A iniciativa faz parte de um projeto de lei que ainda precisa ser analisado pela Comissão Mista de Orçamento e, em seguida, pelo Plenário do Congresso Nacional – PLN 16/24. Mesmo ainda em tramitação, é uma ação que mostra o empenho do governo em garantir a sustentabilidade dos Correios. Há pouco mais de dois anos, a empresa pública passava por uma situação inversa, a de ser preparada para a venda.
É certo que a empresa pública atualmente é vista pelo governo de uma maneira totalmente diferente do que o cenário em que estava há pouco tempo. Houve uma mudança radical na visão política sobre a importância dos serviços dos Correios. A empresa inclusive foi retirada do Plano Nacional de Desestatização, uma sinalização de que é mais valiosa como empresa pública do que privada. Mesmo assim, a cobrança pela prestação de serviços com qualidade e de manter-se independente do governo ainda existe.

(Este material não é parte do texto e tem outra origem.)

Lemma omap_compose {A B C} (f : A -> option B) (h : B -> option C) (k : A -> option C) (l : list A) :
  (forall x, f x ≫= h = k x) -> omap h (omap f l) = omap k l.
Proof.
  intros E. unfold omap. induction l as [|x l IH]; simpl; [done|]. rewrite <- (E x), <- IH. by destruct (f x).
Qed.

Lemma wanted_desired g s : desiredOf s (joined g s) = wanted g s.
Proof.
  unfold wanted, routesOn. rewrite omap_filter by (intros r Hr; by rewrite classOf_other).
  unfold desiredOf, joined. apply omap_compose. intros r. unfold classOf.
  destruct (pr_gatewayId r =s g); [|done]. by destruct (findId (pr_serverId r) (e_servers s)).
Qed.

Lemma classOf_same g s s' r : sameRows s s' -> classOf g s' r = classOf g s r.
Proof. intros (E1 & E2 & E3). unfold classOf, classify, primaryOf. by rewrite E1, E2, E3. Qed.

Lemma classOf_noDns g s r : classOf g s (noDns r) = classOf g s r.
Proof. done. Qed.

(** Nothing changed for gateway [g] but the names its routes answer under and the calls
    made since. *)
Definition sameFor (g : string) (s s' : EdgeState) : Prop :=
  sameRows s s' /\ e_log s `prefix_of` e_log s' /\ acknowledged g (e_log s') = acknowledged g (e_log s) /\ map noDns (routesOn g s') = map noDns (routesOn g s).

(** Between [s] and [s'] the wanted table of gateway [g] was sent to it once the calls
    [before] had been made, and its answer decides what holds: acknowledged, the table is
    the last one it acknowledged and the routes are recorded accordingly; otherwise the last
    acknowledged table is the previous one and the routes of the table are marked failed
    with the reason of that very call. *)
Definition delivered `{Edge} (now : Z) (g : string) (s s' : EdgeState) : Prop :=
  exists before, e_log s `prefix_of` before /\
  match edgeReply before (Apply g (wanted g s)) with
  | None => (before ++ [(Apply g (wanted g s), true)]) `prefix_of` e_log s' /\
      acknowledged g (e_log s') = Some (wanted g s) /\
      map noDns (routesOn g s') = map noDns (omap (accepted now g s) (routesOn g s))
  | Some msg => (before ++ [(Apply g (wanted g s), false)]) `prefix_of` e_log s' /\
      acknowledged g (e_log s') = acknowledged g (e_log s) /\
      map noDns (routesOn g s') = map noDns (map (refused msg g s) (routesOn g s))
  end.

Lemma omap_noDns {B} (f : PublicRoute -> option B) (l l' : list PublicRoute) : (forall r, f (noDns r) = f r) -> map noDns l' = map noDns l -> omap f l' = omap f l.
Proof.
  intros Hf. unfold omap. revert l'. induction l as [|x l IH]; intros [|y l'] E; simpl; try done.
  change (noDns y :: map noDns l' = noDns x :: map noDns l) in E.
  assert (noDns y = noDns x /\ map noDns l' = map noDns l) as [E1 E2] by (by apply (inj2 cons)).
  rewrite (IH l' E2). assert (f y = f x) as -> by (rewrite <- (Hf y), <- (Hf x); congruence). done.
Qed.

Os Correios sempre são vistos como uma empresa que deve dar lucro, mesmo atuando em muitos casos como um órgão de prestação de serviços públicos. Essas são duas visões bem diferentes… No segundo caso, que inclui as entidades como autarquias e fundações, não há a exigência de geração de lucro em função das atividades exercidas por elas. Os Correios são enquadrados como atuantes do mercado concorrencial e, neste caso, precisam se manter sem solicitar recursos financeiros ao governo.
Portanto, diante de tantos desafios já enfrentados pelos Correios, este será mais um: o de mostrar que o investimento recebido pode ser pago pelo trabalho e os serviços que prestam à população brasileira. Na maior parte da existência dos Correios, isso sempre aconteceu. Na história da empresa há alguns anos em que a estatal deu prejuízo. A maior parte dela é de resultados positivos. Que possamos continuar assim, o que só será possível com a dedicação de todos!